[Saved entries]
= = = =

Lemma binary64_order_laws : @OrderLaws binary64.
Proof.
  split; cbn [machine fadd fsub fmul fdiv binary64].
  - apply representable_of_nat.
  - apply representable_MAX_VALUE.
  - apply representable_neg_MAX_VALUE.
  - intros a b _ _. apply representable_rounded.
  - intros a b _ _. apply representable_rounded.
  - intros a b _ _. apply representable_rounded.
  - intros a b _ _. apply representable_rounded.
  - intros [x| | |] Ha Hnan; [|done..].
    change (Num.leb (round (Qred (x + - 1))) (Finite x) = true).
    apply (leb_rounded _ x); [|exact Ha]. rewrite Qred_correct. lra.
  - intros [x| | |] Ha Hnan; [|done..].
    change (Num.leb (Finite x) (round (Qred (x + 1))) = true).
    apply (CanvasFacts.leb_equiv_l (round x)); [exact Ha|].
    apply round_mono. rewrite Qred_correct. lra.
  - intros [x| | |] [y| | |] [z| | |] _ _ _ Hx Hy Hz Hxy;
      cbn in Hx, Hy, Hz, Hxy; try done.
    apply Qle_bool_iff in Hxy.
    cbn [Num.sub Num.add Num.neg rounded]. apply round_mono.
    rewrite !Qred_correct. lra.
  - intros [x| | |] [y| | |] _ _ Hx Hxy Hy Hfin;
      cbn in Hx, Hxy, Hy, Hfin; try done.
    apply Qle_bool_iff in Hx, Hxy.
    apply negb_true_iff, NumFacts.Qle_bool_false in Hy.
    assert (Hne : ¬ (y == 0)%Q) by lra.
    unfold Num.div. rewrite (IdealFacts.Qeq_bool_false _ _ Hne).
    cbn [rounded].
    destruct (RangeFacts.ratio_unit x y Hy (conj Hx Hxy)) as [H0 H1].
    split.
    + change Num.zero with (round 0). apply round_mono.
      by rewrite Qred_correct.
    + apply (CanvasFacts.leb_equiv_r _ (round 1)); [by vm_compute|].
      apply round_mono. by rewrite Qred_correct.
  - intros [x| | |] [y| | |] _ Hh Hx Hx1 Hy Hfin;
      cbn in Hx, Hx1, Hy, Hfin; try done.
    apply Qle_bool_iff in Hx, Hx1, Hy.
    destruct (RangeFacts.unit_scale x y (conj Hx Hx1) Hy) as [H0 H1].
    cbn [Num.mul rounded]. split.
    + change Num.zero with (round 0). apply round_mono.
      by rewrite Qred_correct.
    + apply (leb_rounded _ y); [|exact Hh]. by rewrite Qred_correct.
  - intros [x| | |] [y| | |] _ Hh Hx Hxy Hfin;
      cbn in Hx, Hxy, Hfin; try done.
    apply Qle_bool_iff in Hx, Hxy.
    cbn [Num.sub Num.add Num.neg rounded]. split.
    + change Num.zero with (round 0). apply round_mono.
      rewrite Qred_correct. lra.
    + apply (leb_rounded _ y); [|exact Hh]. rewrite Qred_correct. lra.
Qed.

End Binary64Order.

Section CanvasRange.
Context `{Arithmetic}.
Hypothesis Horder : OrderLaws.

(** The bounds of the range are numbers of the machine when the values
    are, and the range lies around every value of the selected series. *)
Lemma chartRange_machine (sensorData : gmap string QVariant)
    (ids : list string) :
  let scan := scanSensors sensorData 0 ids scanStart in
  Forall machine (selectedValues sensorData ids) →
  machine (fst (chartRange scan)) ∧ machine (snd (chartRange scan))
  ∧ ∀ v, v ∈ selectedValues sensorData ids →
      Num.leb (fst (chartRange scan)) v = true
      ∧ Num.leb v (snd (chartRange scan)) = true.
Proof.
  intros scan Hvalues. rewrite Forall_forall in Hvalues.
  destruct (scanSensors_extrema sensorData 0 ids scanStart) as [Hmax Hmin].
  fold scan in Hmax, Hmin. cbn [globalMaxValue globalMinValue scanStart] in *.
  destruct (ExtremumFacts.fold_max (selectedValues sensorData ids)
              (Num.neg Num.MAX_VALUE) eq_refl
              (selectedValues_not_NaN sensorData ids))
    as (Hmax_nan & _ & Hmax_le & Hmax_in).
  destruct (ExtremumFacts.fold_min (selectedValues sensorData ids)
              Num.MAX_VALUE eq_refl
              (selectedValues_not_NaN sensorData ids))
    as (Hmin_nan & _ & Hmin_le & Hmin_in).
  rewrite <- Hmax in Hmax_nan, Hmax_le, Hmax_in.
  rewrite <- Hmin in Hmin_nan, Hmin_le, Hmin_in.
  assert (Hmachine_max : machine (globalMaxValue scan)).
  { destruct Hmax_in as [->|Hin]; [|by apply Hvalues].
    apply (machine_neg_MAX_VALUE Horder). }
  assert (Hmachine_min : machine (globalMinValue scan)).
  { destruct Hmin_in as [->|Hin]; [|by apply Hvalues].
    apply (machine_MAX_VALUE Horder). }
  assert (Hone : machine Num.one).
  { change Num.one with (Num.of_nat 1).
    by apply (machine_count Horder). }
  unfold chartRange. destruct (Num.eqb _ _); cbn [fst snd].
  - split; [by apply (machine_sub Horder)|].
    split; [by apply (machine_add Horder)|].
    intros v Hv. split.
    + eapply NumFacts.leb_trans; [by apply (pred_le Horder)|].
      by apply Hmin_le.
    + eapply NumFacts.leb_trans; [by apply Hmax_le|].
      by apply (succ_le Horder).
  - split; [done|]. split; [done|].
    intros v Hv. split; [by apply Hmin_le|by apply Hmax_le].
Qed.

(** A ratio between zero and one, scaled by a side of the canvas, is
    within that side. *)
Lemma scaled_within (n d side : number) :
  machine n → machine d → machine side →
  Num.leb Num.zero n = true → Num.leb n d = true →
  Num.ltb Num.zero d = true → Num.isFinite d = true →
  Num.leb Num.zero side = true → Num.isFinite side = true →
  machine ((n / d) * side)%num
  ∧ Num.leb Num.zero ((n / d) * side)%num = true
  ∧ Num.leb ((n / d) * side)%num side = true.
Proof.
  intros Hn Hd Hside Hn0 Hnd Hd0 Hdfin Hside0 Hsidefin.
  destruct (div_unit Horder n d) as [Hr0 Hr1]; try done.
  assert (Hr : machine (n / d)%num) by by apply (machine_div Horder).
  destruct (mul_unit Horder (n / d)%num side) as [Hp0 Hp1]; try done.
  split; [by apply (machine_mul Horder)|done].
Qed.

End CanvasRange.

(** X18, in every arithmetic that has the exact cases of the machine and
    keeps the order on its numbers: on a canvas whose sides are finite
    numbers of the machine and not negative, when the values of the
    selected series are numbers of the machine, the bounds of the range
    are finite and its computed extent [gmax - gmin] is finite and above
    zero, every vertex of the path of a selected series of at least two
    samples lies within the canvas. *)
Theorem vertices_on_canvas `{Arithmetic} (width height : number)
    (sensorData : gmap string QVariant) (selectedSensors : JSObject)
    (key color : string) (data : list Sample) :
  let ids := Object_keys selectedSensors in
  let scan := scanSensors sensorData 0 ids scanStart in
  let gmin := fst (chartRange scan) in
  let gmax := snd (chartRange scan) in
  ExactCases → OrderLaws →
  machine width → machine height →
  Num.isFinite width = true → Num.leb Num.zero width = true →
  Num.isFinite height = true → Num.leb Num.zero height = true →
  Forall machine (selectedValues sensorData ids) →
  Num.isFinite gmin = true → Num.isFinite gmax = true →
  Num.isFinite (gmax - gmin)%num = true →
  Num.ltb Num.zero (gmax - gmin)%num = true →
  key ∈ ids → dataOf sensorData key = Some data →
  (2 <= length data)%nat → (Z.of_nat (length data) <= 2 ^ 53)%Z →
  Forall (λ p, onCanvas width height p = true)
         (vertices (plotOne width height gmin gmax color data)).
Proof.
  intros ids scan gmin gmax Hexact Horder Hmw Hmh Hwfin Hw0 Hhfin Hh0
    Hvalues Hgmin Hgmax Hdfin Hd0 Hkey Hdata Hn Hmax.
  destruct (chartRange_machine Horder sensorData ids Hvalues)
    as (Hmmin & Hmmax & Haround).
  fold scan gmin gmax in Hmmin, Hmmax, Haround.
  rewrite vertices_plotOne. apply Forall_map, Forall_forall.
  intros [i v] Hiv.
  assert (Hv : v ∈ selectedValues sensorData ids).
  { apply (selectedValues_elem _ _ key data); [done|done|].
    unfold validValues. apply list_elem_of_fmap. by exists (i, v). }
  destruct (Haround v Hv) as [Hlo Hhi].
  assert (Hmv : machine v).
  { rewrite Forall_forall in Hvalues. by apply Hvalues. }
  assert (Hvfin : Num.isFinite v = true)
    by by apply (CanvasFacts.between_finite gmin v gmax).
  apply elem_of_valuedFrom in Hiv as (j & sample & -> & Hj & _).
  apply lookup_lt_Some in Hj. cbn [Nat.add].
  (* the horizontal position *)
  assert (Hpred : (Num.of_nat (length data) - Num.one)%num
                  ≡ₙ Num.of_nat (length data - 1))
    by (apply (count_pred Hexact); [lia|done]).
  assert (Hone : machine Num.one).
  { change Num.one with (Num.of_nat 1).
    by apply (machine_count Horder). }
  destruct (scaled_within Horder (Num.of_nat j)
              (Num.of_nat (length data) - Num.one)%num width)
    as (_ & Hx0 & Hx1); try done.
  { apply (machine_count Horder). lia. }
  { apply (machine_sub Horder); [|done].
    by apply (machine_count Horder). }
  { apply (CanvasFacts.of_nat_le 0). lia. }
  { apply (CanvasFacts.leb_equiv_r _ (Num.of_nat (length data - 1)));
      [by apply EquivFacts.equiv_sym|].
    apply CanvasFacts.of_nat_le. lia. }
  { apply (CanvasFacts.ltb_equiv_r _ (Num.of_nat (length data - 1)));
      [by apply EquivFacts.equiv_sym|].
    apply CanvasFacts.of_nat_pos. lia. }
  { by apply (EquivFacts.equiv_isFinite _ _ Hpred). }
  (* the vertical position *)
  assert (Hvalue0 : Num.leb Num.zero (v - gmin)%num = true).
  { apply (CanvasFacts.leb_equiv_l (gmin - gmin)%num).
    - apply (minus_equal Hexact); [done|apply EquivFacts.equiv_same].
    - by apply (sub_mono Horder). }
  assert (Hvalue1 : Num.leb (v - gmin)%num (gmax - gmin)%num = true)
    by by apply (sub_mono Horder).
  destruct (scaled_within Horder (v - gmin)%num (gmax - gmin)%num
              height)
    as (Hmp & Hp0 & Hp1); try done.
  { by apply (machine_sub Horder). }
  { by apply (machine_sub Horder). }
  destruct (sub_unit Horder
              (((v - gmin) / (gmax - gmin)) * height)%num height)
    as [Hy0 Hy1]; try done.
  unfold onCanvas, pointOf, xOf, yOf. cbn [fst snd].
  by rewrite Hx0, Hx1, Hy0, Hy1.
Qed.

= = = =

**What the task requires:**
Copy out each line of the records where the string "scanStart" appears.

**Answer for this exercise:**
  let scan := scanSensors sensorData 0 ids scanStart in
  destruct (scanSensors_extrema sensorData 0 ids scanStart) as [Hmax Hmin].
  fold scan in Hmax, Hmin. cbn [globalMaxValue globalMinValue scanStart] in *.
  let scan := scanSensors sensorData 0 ids scanStart in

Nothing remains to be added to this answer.